> [Your instructions]:
Go through the data and copy every line in which "Prop" appears.

(Records from a dataset)
::::

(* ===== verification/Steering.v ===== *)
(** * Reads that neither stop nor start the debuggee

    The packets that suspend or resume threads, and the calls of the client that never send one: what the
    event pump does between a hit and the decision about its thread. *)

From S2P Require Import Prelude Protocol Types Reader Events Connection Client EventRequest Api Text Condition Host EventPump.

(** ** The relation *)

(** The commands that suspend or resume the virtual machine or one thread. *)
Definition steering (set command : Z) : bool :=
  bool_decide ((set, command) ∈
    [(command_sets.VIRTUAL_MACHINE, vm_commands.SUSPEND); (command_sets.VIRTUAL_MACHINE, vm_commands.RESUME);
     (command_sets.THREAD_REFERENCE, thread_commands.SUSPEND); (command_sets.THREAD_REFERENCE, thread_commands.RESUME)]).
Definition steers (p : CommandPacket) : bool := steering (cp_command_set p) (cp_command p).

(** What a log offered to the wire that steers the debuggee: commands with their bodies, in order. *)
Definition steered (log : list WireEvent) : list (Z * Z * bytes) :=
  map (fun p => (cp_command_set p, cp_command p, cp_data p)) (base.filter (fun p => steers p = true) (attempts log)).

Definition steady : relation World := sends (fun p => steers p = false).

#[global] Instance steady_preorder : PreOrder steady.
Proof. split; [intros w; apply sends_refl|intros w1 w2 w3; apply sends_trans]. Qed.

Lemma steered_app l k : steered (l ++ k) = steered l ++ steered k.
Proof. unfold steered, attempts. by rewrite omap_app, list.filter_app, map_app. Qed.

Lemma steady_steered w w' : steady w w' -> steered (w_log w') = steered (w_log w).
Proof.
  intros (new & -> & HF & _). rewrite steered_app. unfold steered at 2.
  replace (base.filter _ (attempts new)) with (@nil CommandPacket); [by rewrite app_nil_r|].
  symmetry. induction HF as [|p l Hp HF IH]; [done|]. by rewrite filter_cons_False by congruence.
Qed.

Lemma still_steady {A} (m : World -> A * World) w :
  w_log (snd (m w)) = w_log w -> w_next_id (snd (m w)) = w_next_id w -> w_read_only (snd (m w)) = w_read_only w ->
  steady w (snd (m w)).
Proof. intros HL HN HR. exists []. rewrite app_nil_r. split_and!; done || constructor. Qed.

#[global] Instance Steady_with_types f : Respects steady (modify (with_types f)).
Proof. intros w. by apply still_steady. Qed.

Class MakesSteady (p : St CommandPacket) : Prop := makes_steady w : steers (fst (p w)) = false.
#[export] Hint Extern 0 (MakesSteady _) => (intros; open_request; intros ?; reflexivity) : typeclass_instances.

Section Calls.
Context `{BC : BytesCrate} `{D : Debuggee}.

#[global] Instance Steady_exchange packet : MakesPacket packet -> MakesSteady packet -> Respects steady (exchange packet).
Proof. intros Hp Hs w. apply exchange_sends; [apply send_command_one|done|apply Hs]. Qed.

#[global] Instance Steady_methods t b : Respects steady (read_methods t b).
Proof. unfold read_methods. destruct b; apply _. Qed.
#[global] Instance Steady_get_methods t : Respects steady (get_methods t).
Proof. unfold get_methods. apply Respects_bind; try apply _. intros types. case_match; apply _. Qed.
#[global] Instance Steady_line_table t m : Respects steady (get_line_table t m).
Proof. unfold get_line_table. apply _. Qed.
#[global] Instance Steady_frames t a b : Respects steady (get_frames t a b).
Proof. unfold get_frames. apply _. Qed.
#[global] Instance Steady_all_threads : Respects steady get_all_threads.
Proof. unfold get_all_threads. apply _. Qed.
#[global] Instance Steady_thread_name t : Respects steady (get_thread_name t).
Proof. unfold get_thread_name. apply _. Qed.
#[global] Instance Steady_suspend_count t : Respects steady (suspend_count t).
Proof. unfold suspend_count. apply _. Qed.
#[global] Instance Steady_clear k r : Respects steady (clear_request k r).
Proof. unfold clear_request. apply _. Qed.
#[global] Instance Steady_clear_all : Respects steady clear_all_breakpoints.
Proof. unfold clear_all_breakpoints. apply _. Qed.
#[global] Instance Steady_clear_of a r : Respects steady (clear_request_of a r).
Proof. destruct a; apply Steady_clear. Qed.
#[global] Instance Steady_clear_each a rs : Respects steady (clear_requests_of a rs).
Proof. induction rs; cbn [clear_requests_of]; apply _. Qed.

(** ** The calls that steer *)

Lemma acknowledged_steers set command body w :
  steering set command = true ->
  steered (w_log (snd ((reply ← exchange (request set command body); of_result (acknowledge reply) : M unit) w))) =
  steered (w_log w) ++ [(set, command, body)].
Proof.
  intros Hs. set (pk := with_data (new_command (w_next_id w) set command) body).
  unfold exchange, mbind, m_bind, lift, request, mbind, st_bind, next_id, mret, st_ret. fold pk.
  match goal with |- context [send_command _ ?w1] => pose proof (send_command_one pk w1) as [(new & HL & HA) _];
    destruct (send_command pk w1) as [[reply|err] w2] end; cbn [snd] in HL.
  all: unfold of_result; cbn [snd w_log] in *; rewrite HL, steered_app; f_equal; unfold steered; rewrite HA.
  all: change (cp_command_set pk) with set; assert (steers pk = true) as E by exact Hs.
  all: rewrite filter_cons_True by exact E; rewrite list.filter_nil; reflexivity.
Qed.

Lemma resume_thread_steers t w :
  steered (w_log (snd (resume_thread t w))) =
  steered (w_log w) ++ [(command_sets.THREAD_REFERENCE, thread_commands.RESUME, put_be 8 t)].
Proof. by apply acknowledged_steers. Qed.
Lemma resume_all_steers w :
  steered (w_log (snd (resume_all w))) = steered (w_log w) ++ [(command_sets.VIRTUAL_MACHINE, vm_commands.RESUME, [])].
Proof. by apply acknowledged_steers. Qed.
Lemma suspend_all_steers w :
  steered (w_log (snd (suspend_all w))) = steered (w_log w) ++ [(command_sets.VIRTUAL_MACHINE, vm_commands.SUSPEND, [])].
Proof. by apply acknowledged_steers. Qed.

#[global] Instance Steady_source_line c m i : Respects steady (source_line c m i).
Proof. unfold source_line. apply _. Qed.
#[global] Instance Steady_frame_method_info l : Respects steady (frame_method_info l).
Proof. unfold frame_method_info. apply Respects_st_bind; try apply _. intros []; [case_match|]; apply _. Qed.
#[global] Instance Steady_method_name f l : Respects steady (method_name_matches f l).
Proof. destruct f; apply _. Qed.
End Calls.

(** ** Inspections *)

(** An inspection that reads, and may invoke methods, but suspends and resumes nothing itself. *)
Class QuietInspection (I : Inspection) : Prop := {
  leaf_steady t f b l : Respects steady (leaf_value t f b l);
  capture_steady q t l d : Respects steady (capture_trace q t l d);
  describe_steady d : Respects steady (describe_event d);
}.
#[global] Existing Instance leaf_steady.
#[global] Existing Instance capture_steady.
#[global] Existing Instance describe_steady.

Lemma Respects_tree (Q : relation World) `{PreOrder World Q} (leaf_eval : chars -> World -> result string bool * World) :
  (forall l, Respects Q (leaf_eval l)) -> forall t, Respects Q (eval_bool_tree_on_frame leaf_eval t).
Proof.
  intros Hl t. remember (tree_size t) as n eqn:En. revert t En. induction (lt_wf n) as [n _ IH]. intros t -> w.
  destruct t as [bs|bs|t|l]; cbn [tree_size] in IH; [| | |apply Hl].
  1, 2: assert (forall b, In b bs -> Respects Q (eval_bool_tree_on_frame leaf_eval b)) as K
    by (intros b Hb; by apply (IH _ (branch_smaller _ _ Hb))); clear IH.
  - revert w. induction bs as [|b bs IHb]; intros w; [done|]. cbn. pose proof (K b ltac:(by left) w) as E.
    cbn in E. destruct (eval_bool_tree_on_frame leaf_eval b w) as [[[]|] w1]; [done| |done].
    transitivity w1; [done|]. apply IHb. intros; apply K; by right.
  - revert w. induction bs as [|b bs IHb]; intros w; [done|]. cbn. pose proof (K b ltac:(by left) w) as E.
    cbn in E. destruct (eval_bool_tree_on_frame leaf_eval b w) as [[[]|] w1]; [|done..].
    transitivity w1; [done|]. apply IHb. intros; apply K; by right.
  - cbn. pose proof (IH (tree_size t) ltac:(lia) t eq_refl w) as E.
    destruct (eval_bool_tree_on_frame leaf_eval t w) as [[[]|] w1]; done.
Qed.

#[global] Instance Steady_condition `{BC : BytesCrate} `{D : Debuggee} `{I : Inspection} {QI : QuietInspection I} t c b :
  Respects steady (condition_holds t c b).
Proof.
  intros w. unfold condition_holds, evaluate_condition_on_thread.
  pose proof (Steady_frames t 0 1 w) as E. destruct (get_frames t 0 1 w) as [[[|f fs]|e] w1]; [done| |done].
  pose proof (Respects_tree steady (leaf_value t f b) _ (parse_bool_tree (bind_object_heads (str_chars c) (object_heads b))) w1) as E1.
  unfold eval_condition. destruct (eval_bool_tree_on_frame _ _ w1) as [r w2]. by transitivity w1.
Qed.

::::

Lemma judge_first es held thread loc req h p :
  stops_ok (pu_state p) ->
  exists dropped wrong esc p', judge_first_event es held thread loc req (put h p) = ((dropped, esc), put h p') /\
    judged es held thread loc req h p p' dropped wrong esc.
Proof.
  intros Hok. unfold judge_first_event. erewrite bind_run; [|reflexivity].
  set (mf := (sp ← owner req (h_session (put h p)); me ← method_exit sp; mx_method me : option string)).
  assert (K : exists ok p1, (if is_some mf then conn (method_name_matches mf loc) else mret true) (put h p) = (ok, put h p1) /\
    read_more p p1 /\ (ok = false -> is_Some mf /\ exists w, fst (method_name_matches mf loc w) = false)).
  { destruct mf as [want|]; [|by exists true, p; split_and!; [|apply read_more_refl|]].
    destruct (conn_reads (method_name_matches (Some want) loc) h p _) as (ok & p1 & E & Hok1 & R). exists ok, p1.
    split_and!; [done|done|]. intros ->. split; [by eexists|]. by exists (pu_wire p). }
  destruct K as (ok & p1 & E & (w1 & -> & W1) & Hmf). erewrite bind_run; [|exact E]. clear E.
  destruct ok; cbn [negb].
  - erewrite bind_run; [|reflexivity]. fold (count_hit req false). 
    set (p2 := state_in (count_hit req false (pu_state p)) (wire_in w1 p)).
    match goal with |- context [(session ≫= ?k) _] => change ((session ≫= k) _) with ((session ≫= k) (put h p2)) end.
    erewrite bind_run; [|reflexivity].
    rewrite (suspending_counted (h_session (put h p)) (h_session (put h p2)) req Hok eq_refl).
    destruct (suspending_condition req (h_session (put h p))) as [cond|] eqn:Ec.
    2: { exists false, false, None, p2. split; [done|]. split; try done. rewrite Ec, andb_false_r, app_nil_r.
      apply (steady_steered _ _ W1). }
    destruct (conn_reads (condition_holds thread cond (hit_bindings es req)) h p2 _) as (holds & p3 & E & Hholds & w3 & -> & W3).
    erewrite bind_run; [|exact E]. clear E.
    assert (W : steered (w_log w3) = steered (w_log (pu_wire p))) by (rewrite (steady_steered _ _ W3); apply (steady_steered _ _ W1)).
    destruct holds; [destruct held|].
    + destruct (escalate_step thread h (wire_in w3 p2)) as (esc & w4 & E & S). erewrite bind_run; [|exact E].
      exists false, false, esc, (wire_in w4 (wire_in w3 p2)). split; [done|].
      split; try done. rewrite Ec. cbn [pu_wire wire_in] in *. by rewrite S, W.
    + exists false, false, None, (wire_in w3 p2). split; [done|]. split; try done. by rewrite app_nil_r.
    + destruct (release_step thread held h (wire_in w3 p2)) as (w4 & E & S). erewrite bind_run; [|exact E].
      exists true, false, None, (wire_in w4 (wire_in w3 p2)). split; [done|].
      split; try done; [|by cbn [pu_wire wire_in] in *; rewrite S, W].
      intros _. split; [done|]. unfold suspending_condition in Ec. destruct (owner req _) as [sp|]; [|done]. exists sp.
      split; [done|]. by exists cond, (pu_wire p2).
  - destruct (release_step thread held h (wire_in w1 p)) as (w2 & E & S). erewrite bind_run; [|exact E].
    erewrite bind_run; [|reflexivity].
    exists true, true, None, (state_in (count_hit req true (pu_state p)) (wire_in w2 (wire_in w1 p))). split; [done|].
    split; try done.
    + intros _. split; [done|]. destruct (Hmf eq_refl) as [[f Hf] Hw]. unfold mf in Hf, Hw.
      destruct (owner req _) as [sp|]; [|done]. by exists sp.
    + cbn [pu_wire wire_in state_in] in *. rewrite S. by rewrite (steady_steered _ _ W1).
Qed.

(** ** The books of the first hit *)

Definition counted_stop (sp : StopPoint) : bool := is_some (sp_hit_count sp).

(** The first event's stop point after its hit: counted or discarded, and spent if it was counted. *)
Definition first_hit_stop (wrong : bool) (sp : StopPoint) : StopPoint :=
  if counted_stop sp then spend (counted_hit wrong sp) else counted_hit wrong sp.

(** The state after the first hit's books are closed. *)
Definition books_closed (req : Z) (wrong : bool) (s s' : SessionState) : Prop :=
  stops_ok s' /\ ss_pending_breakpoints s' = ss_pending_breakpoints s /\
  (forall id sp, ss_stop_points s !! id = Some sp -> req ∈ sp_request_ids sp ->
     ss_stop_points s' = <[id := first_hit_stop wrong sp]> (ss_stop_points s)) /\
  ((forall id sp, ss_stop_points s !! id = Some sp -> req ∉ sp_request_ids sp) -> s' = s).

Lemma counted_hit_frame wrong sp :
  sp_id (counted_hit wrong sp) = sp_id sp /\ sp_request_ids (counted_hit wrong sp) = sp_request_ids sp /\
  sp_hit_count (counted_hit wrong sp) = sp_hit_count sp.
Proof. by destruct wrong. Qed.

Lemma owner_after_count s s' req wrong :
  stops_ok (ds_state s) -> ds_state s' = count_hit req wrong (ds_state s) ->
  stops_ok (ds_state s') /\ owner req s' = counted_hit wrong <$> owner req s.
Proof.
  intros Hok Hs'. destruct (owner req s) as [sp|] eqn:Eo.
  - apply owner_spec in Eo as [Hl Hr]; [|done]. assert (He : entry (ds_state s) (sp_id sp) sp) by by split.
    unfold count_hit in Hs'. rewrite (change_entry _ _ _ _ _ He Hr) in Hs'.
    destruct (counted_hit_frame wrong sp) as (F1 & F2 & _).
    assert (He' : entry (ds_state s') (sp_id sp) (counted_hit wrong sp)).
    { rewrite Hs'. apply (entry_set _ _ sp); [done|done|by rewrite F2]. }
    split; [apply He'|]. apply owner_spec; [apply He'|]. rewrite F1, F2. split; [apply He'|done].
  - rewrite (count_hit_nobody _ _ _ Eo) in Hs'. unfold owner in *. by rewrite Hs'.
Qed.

::::

> [Solution below]:
Class MakesSteady (p : St CommandPacket) : Prop := makes_steady w : steers (fst (p w)) = false.
Class QuietInspection (I : Inspection) : Prop := {
Definition books_closed (req : Z) (wrong : bool) (s s' : SessionState) : Prop :=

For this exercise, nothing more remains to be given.